By now, you may have heard about the Saskatchewan teen fired from her job after having an allergic reaction. I sat on the news for awhile, because, well, something doesn't sit right with me, you know? Ever the critic, I wasn't sure that the timing of her firing was just really bad (and had little to do with her reaction), and I wondered why anyone with allergies as severe as she alleges would ever leave home without an EpiPen. In any case, regardless of the small details of the case, it does bring to light a very important issue: allergy management in the workplace.
Teens are in the highest risk group for serious allergic reactions, because many feel carrying their emergency auto-epinephrine device is an inconvenience. And we all know how often teens feel invincible. It's a deadly combination, and one that employers of teens in particular need to address. But even for those adults with life-threatening allergies, proper workplace management is key to ensuring their safety.
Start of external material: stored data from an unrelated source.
(** * Fortune Tickets backend: the webhook pipeline of [server.js]

    A shallow embedding of the [POST /webhook] handler, of the helper
    [updateERC404FungibleBalance], of [broadcastUpdate] and of the
    Mongoose collections they work on, followed by the properties of
    the pipeline: idempotency at transaction granularity, balance
    arithmetic, NFT ownership, the decode chain, the minting life
    cycle, duplicate suppression, the early exits and the response
    status.

    Conventions.
    - A JSON field is [option string]: [None] is a missing, [null] or
      [undefined] field.  JavaScript truthiness of such a field is
      [truthy].
    - A Mongoose collection is the list of its documents in insertion
      order.  A [unique: true] path is an index of the collection:
      inserting a second document with the same key throws, as MongoDB
      does (E11000).  A [required: true] string path rejects the empty
      string on insertion.
    - The handler runs in a state-and-exception monad over [World]:
      the six collections, the sockets of the push channel, and a
      journal that lists every write and every frame sent, in program
      order.  An exception keeps the writes made before it: nothing is
      rolled back.
    - [ethers.utils.Interface.parseLog] is a library function: the
      handler is parameterised by it. *)

From Stdlib Require Import ZArith NArith List String Ascii Bool Lia.
From Stdlib Require Import DecimalString DecimalZ DecimalN DecimalPos.
From Stdlib Require Import Sorted Permutation.
Import ListNotations.

Local Open Scope string_scope.
Local Open Scope Z_scope.
Local Open Scope list_scope.

(** ** JavaScript values used by the handler *)

Module Js.

(** Truthiness of a string: only the empty string is falsy. *)
Definition nonEmpty (s : string) : bool :=
  match s with
  | EmptyString => false
  | String _ _ => true
  end.

(** Truthiness of a JSON field holding a string. *)
Definition truthy (v : option string) : bool :=
  match v with
  | Some s => nonEmpty s
  | None => false
  end.

Definition lowerChar (c : ascii) : ascii :=
  let n := nat_of_ascii c in
  if (Nat.leb 65 n && Nat.leb n 90)%bool then ascii_of_nat (n + 32) else c.

(** [String.prototype.toLowerCase] on the ASCII range. *)
Fixpoint toLowerCase (s : string) : string :=
  match s with
  | EmptyString => EmptyString
  | String c r => String (lowerChar c) (toLowerCase r)
  end.

(** White space and line terminators of [StrWhiteSpaceChar] in the
    ASCII range: TAB, LF, VT, FF, CR, SP. *)
Definition isWhiteSpace (c : ascii) : bool :=
  let n := nat_of_ascii c in
  (Nat.eqb n 9 || Nat.eqb n 10 || Nat.eqb n 11 || Nat.eqb n 12
   || Nat.eqb n 13 || Nat.eqb n 32)%bool.

Fixpoint trimStart (s : string) : string :=
  match s with
  | EmptyString => EmptyString
  | String c r => if isWhiteSpace c then trimStart r else s
  end.

Fixpoint trimEnd (s : string) : string :=
  match s with
  | EmptyString => EmptyString
  | String c r =>
      match trimEnd r with
      | EmptyString => if isWhiteSpace c then EmptyString else String c EmptyString
      | r' => String c r'
      end
  end.

Definition trim (s : string) : string := trimEnd (trimStart s).

(** Value of a digit in a radix up to 16, [None] when the character is
    not a digit of that radix. *)
Definition digitValue (radix : Z) (c : ascii) : option Z :=
  let n := Z.of_nat (nat_of_ascii c) in
  let v :=
    if (48 <=? n) && (n <=? 57) then Some (n - 48)
    else if (97 <=? n) && (n <=? 102) then Some (n - 87)
    else if (65 <=? n) && (n <=? 70) then Some (n - 55)
    else None in
  match v with
  | Some d => if d <? radix then Some d else None
  | None => None
  end.

Fixpoint digitsAcc (radix : Z) (s : string) (acc : Z) : option Z :=
  match s with
  | EmptyString => Some acc
  | String c r =>
      match digitValue radix c with
      | Some d => digitsAcc radix r (acc * radix + d)
      | None => None
      end
  end.

(** [BinaryDigits], [OctalDigits], [HexDigits]: at least one digit. *)
Definition radixDigits (radix : Z) (s : string) : option Z :=
  match s with
  | EmptyString => None
  | _ => digitsAcc radix s 0
  end.

(** [DecimalDigits]: at least one digit, leading zeros allowed. *)
Definition decimalDigits (s : string) : option Z :=
  option_map Z.of_uint (NilZero.uint_of_string s).

(** A [NonDecimalIntegerLiteral] prefix: the radix and the digits. *)
Definition radixPrefix (t : string) : option (Z * string) :=
  match t with
  | String c0 (String c1 r) =>
      if Ascii.eqb c0 "0" then
        if (Ascii.eqb c1 "x" || Ascii.eqb c1 "X")%bool then Some (16, r)
        else if (Ascii.eqb c1 "o" || Ascii.eqb c1 "O")%bool then Some (8, r)
        else if (Ascii.eqb c1 "b" || Ascii.eqb c1 "B")%bool then Some (2, r)
        else None
      else None
  | _ => None
  end.

(** [StringToBigInt]: the string is trimmed; the empty string is [0n];
    a radix prefix takes no sign; otherwise an optional sign and
    decimal digits.  [None] is the [SyntaxError] that [BigInt(s)]
    throws. *)
Definition BigInt (s : string) : option Z :=
  match trim s with
  | EmptyString => Some 0
  | String c r as t =>
      match radixPrefix t with
      | Some (radix, ds) => radixDigits radix ds
      | None =>
          if Ascii.eqb c "-" then option_map Z.opp (decimalDigits r)
          else if Ascii.eqb c "+" then decimalDigits r
          else decimalDigits t
      end
  end.

(** [DecimalDigit], and strings of decimal digits. *)
Definition isDigit (c : ascii) : bool :=
  let n := nat_of_ascii c in (Nat.leb 48 n && Nat.leb n 57)%bool.

Fixpoint allDigits (s : string) : bool :=
  match s with
  | EmptyString => true
  | String c r => (isDigit c && allDigits r)%bool
  end.

(** [BigInt.prototype.toString()], and [BigNumber.prototype.toString()]
    of ethers: the canonical decimal numeral. *)
Definition toString (z : Z) : string := NilZero.string_of_int (Z.to_int z).

(** [BigNumber.prototype.toNumber()] of ethers 5 (through bn.js): the
    value when it fits 53 bits, an exception otherwise. *)
Definition toNumber (n : N) : option Z :=
  if (n <? 2 ^ 53)%N then Some (Z.of_N n) else None.

End Js.

(** ** The webhook payload *)

(** An entry of [nftTransfers]. *)
Record NftTransfer := mkNftTransfer {
  nt_contract : option string;
  nt_tokenId : option string;
  nt_from : option string;
  nt_to : option string;
  nt_transactionHash : option string }.

(** An entry of [erc20Transfers]. *)
Record Erc20Transfer := mkErc20Transfer {
  et_contract : option string;
  et_from : option string;
  et_to : option string;
  et_value : option string;
  et_transactionHash : option string }.

(** An entry of [logs]. *)
Record Log := mkLog {
  lg_address : option string;
  lg_data : option string;
  lg_topic0 : option string;
  lg_topic1 : option string;
  lg_topic2 : option string;
  lg_topic3 : option string }.

(** [req.body]; [confirmed] is the truthiness of the field, and an
    absent array is [None].  The field [block] is never read. *)
Record Body := mkBody {
  confirmed : bool;
  nftTransfers : option (list NftTransfer);
  erc20Transfers : option (list Erc20Transfer);
  logs : option (list Log) }.

Record Response := mkResponse {
  status : nat;
  message : string }.

(** ** Decoded events *)

Inductive EventName :=
| TicketMinted | TicketOpeningInitiated | TicketResolved
| RewardPaid | PoolDeposited | PoolWithdrawn.

(** An element of the [levels] tuple array of [TicketMinted]. *)
Record Level := mkLevel {
  lv_rollNumber : N;
  lv_winPercentage : N;
  lv_winAmount : N }.

(** [decodedLog.args]: the named values of one of the six events of
    [eventABIs]; a [uint256] is an [N], an address a string. *)
Inductive Args :=
| TicketMintedArgs (to : string) (tokenId : N) (isETHVersion : bool)
                   (levels : list Level)
| TicketOpeningInitiatedArgs (tokenId : N) (opener : string)
| TicketResolvedArgs (tokenId rollResult winAmount : N)
| RewardPaidArgs (winner : string) (tokenId amount : N)
| PoolDepositedArgs (depositor : string) (amount : N)
| PoolWithdrawnArgs (withdrawer : string) (amount : N).

(** Property reads on [args]; [None] is [undefined]. *)
Definition args_tokenId (a : Args) : option N :=
  match a with
  | TicketMintedArgs _ t _ _ | TicketOpeningInitiatedArgs t _
  | TicketResolvedArgs t _ _ | RewardPaidArgs _ t _ => Some t
  | _ => None
  end.

Definition args_levels (a : Args) : option (list Level) :=
  match a with TicketMintedArgs _ _ _ l => Some l | _ => None end.

Definition args_opener (a : Args) : option string :=
  match a with TicketOpeningInitiatedArgs _ o => Some o | _ => None end.

Definition args_winAmount (a : Args) : option N :=
  match a with TicketResolvedArgs _ _ w => Some w | _ => None end.

Definition args_rollResult (a : Args) : option N :=
  match a with TicketResolvedArgs _ r _ => Some r | _ => None end.

Definition args_amount (a : Args) : option N :=
  match a with
  | RewardPaidArgs _ _ x | PoolDepositedArgs _ x | PoolWithdrawnArgs _ x => Some x
  | _ => None
  end.

(** What a call of [parseLog] does: it throws, it returns [null], or
    it returns a description carrying [args]. *)
Inductive ParseResult :=
| Threw
| ReturnedNull
| Parsed (args : Args).

(** The argument of [parseLog]: [{ data, topics }]. *)
Record LogInput := mkLogInput {
  li_data : option string;
  li_topics : list string }.

(** ** Documents and collections *)

Record FungibleDoc := mkFungible {
  fb_address : string;
  fb_balance : string }.

Record HoldingDoc := mkHolding {
  hd_tokenId : string;
  hd_owner : string }.

Record TransactionDoc := mkTransaction {
  tx_transactionHash : string;
  tx_processedAt : nat }.

Inductive TokenType := ERC721 | ERC404.

Record OpeningDoc := mkOpening {
  op_tokenId : string;
  op_timestamp : nat;
  op_transactionHash : string;
  op_tokenType : TokenType;
  op_opener : string }.

Record LevelDoc := mkLevelDoc {
  ld_winAmount : string;
  ld_rollNumber : Z }.

Record MintingDetailsDoc := mkMintingDetails {
  md_tokenId : string;
  md_levels : list LevelDoc;
  md_rollResult : option Z;
  md_payout : option string;
  md_timestamp : nat;
  md_transactionHash : string }.

(** Operations on a collection whose documents carry a string key. *)
Section Collection.
Context {D : Type} (key : D -> string).

Definition hasKey (k : string) (d : D) : bool := String.eqb (key d) k.

(** [Model.findOne({ key })]: the first match. *)
Definition findOne (k : string) (docs : list D) : option D :=
  find (hasKey k) docs.

(** [Model.findOneAndDelete({ key })]: the first match is removed. *)
Fixpoint deleteOne (k : string) (docs : list D) : list D :=
  match docs with
  | [] => []
  | d :: r => if hasKey k d then r else d :: deleteOne k r
  end.

(** Insertion under the unique index on [key]: [None] is the
    duplicate-key error. *)
Definition insertUnique (d : D) (docs : list D) : option (list D) :=
  if existsb (hasKey (key d)) docs then None else Some (docs ++ [d]).

(** [doc.save()] on a document that was read with [findOne]. *)
Fixpoint replaceOne (d : D) (docs : list D) : list D :=
  match docs with
  | [] => []
  | x :: r => if hasKey (key d) x then d :: r else x :: replaceOne d r
  end.

Definition countKey (k : string) (docs : list D) : nat :=
  List.length (filter (hasKey k) docs).

(** The unique index: no two documents share a key. *)
Definition uniqueKeys (docs : list D) : Prop := NoDup (map key docs).
End Collection.

(** ** The world of the handler *)

Inductive Model :=
| ERC404FungibleM | ERC404NFTM | ERC721HoldingM
| ProcessedTransactionM | OpeningM | MintingDetailsM.

Inductive ReadyState := CONNECTING | OPEN | CLOSING | CLOSED.

(** The frame [JSON.stringify({ type, data: { tokenId } })]. *)
Record Frame := mkFrame {
  fr_type : string;
  fr_tokenId : string }.

(** An entry of the journal: a completed model call that writes, or a
    frame handed to the socket of a client. *)
Inductive Effect :=
| Created (m : Model) (key : string)
| Saved (m : Model) (key : string)
| FoundAndDeleted (m : Model) (key : string)
| Sent (client : nat) (f : Frame).

Record World := mkWorld {
  ERC404Fungible : list FungibleDoc;
  ERC404NFT : list HoldingDoc;
  ERC721Holding : list HoldingDoc;
  ProcessedTransaction : list TransactionDoc;
  Opening : list OpeningDoc;
  MintingDetails : list MintingDetailsDoc;
  wssClients : list ReadyState;
  journal : list Effect }.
Here are some tips for managing severe allergies in the workplace:
Disclose Your Allergies
Management and coworkers need to know you're at risk, in order to help in case of emergency, and to help you avoid your allergens in the workplace. Although disclosing allergies is, of course, not an obligation, it's a smart thing to do once you've been hired.
Carry Your Meds
Always, always, always carry an EpiPen. ALWAYS. And educate those around you on how to administer one.
Advocate For Yourself
Teach others how to help you, and other people with life-threatening allergies. Let them know the reality of living with allergies, and how they can help protect and assist others living with them, too.
Know where you can safely eat, and understand the risks involved. Obviously if you're allergic to peanuts, a job at a Thai restaurant is out of the question. You're your best protector, so remember it is YOUR job to protect yourself first.
Ask questions of staff who disclose severe allergies. Find out how you can help protect them, and what coworkers need to do to make the workplace a safer one.
Employers must accommodate those with severe allergies by law. This includes all types of allergies (scents, foods, environmental, etc) as well as asthma. Being aware of your responsibilities as an employer will help you handle daily employee needs, as well as emergency situations.
Educate Your Staff
Hold meetings to inform staff of the severity of allergies, and what they are obligated to do to assist in keeping their coworker(s) safe.
As always, when dealing with severe allergies, a little compassion goes a long way.